* Your assignment:
Write out again, please, the records below from the first line to the line holding "Theorem destinationOfScript_spec s", inclusive, and nothing else.

* Input material:
··········

(** Output scripts and destinations correspond exactly: a script of bytes
    reads as destination d if and only if d is well formed and the script is
    the one d pays to, so a refund to the sender read from an output pays that
    very script. *)
Theorem destinationOfScript_spec s d :
  bytes_ok s → destinationOfScript s = Ok d ↔ destination_ok d ∧ s = pkScript d.
Proof.
  intros Hs. split.
  - intros H. pose proof (destinationOfScript_sound _ _ H) as [E Hl]. subst s. split; [|done].
    split_and!; [|done|].
    + unfold destinationOfScript in H. destruct (GetScriptClass _); try discriminate;
        injection H as H; apply (f_equal kind) in H; [by left|by right].
    + destruct d as [k h]; simpl in *. destruct (decide (k = destP2SH)) as [->|].
      * rewrite pkScript_P2SH in Hs by done. apply Forall_cons in Hs as [_ Hs].
        apply Forall_cons in Hs as [_ Hs]. by apply Forall_app in Hs as [].
      * rewrite pkScript_P2PKH in Hs by done. do 3 apply Forall_cons in Hs as [_ Hs].
        by apply Forall_app in Hs as [].
  - intros [Hd ->]. by apply destinationOfScript_pkScript_ok.
Qed.

Lemma destinationOfScript_spec_witness :
  destinationOfScript (pkScript zeroDest) = Ok zeroDest.
Proof.
  apply destinationOfScript_spec; [|split; [|done]].
  - vm_compute. repeat constructor; discriminate.
  - split_and!; [by left|done|repeat constructor; done].
Defined.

··········

* Response to this exercise:
(** Output scripts and destinations correspond exactly: a script of bytes
    reads as destination d if and only if d is well formed and the script is
    the one d pays to, so a refund to the sender read from an output pays that
    very script. *)
Theorem destinationOfScript_spec s d :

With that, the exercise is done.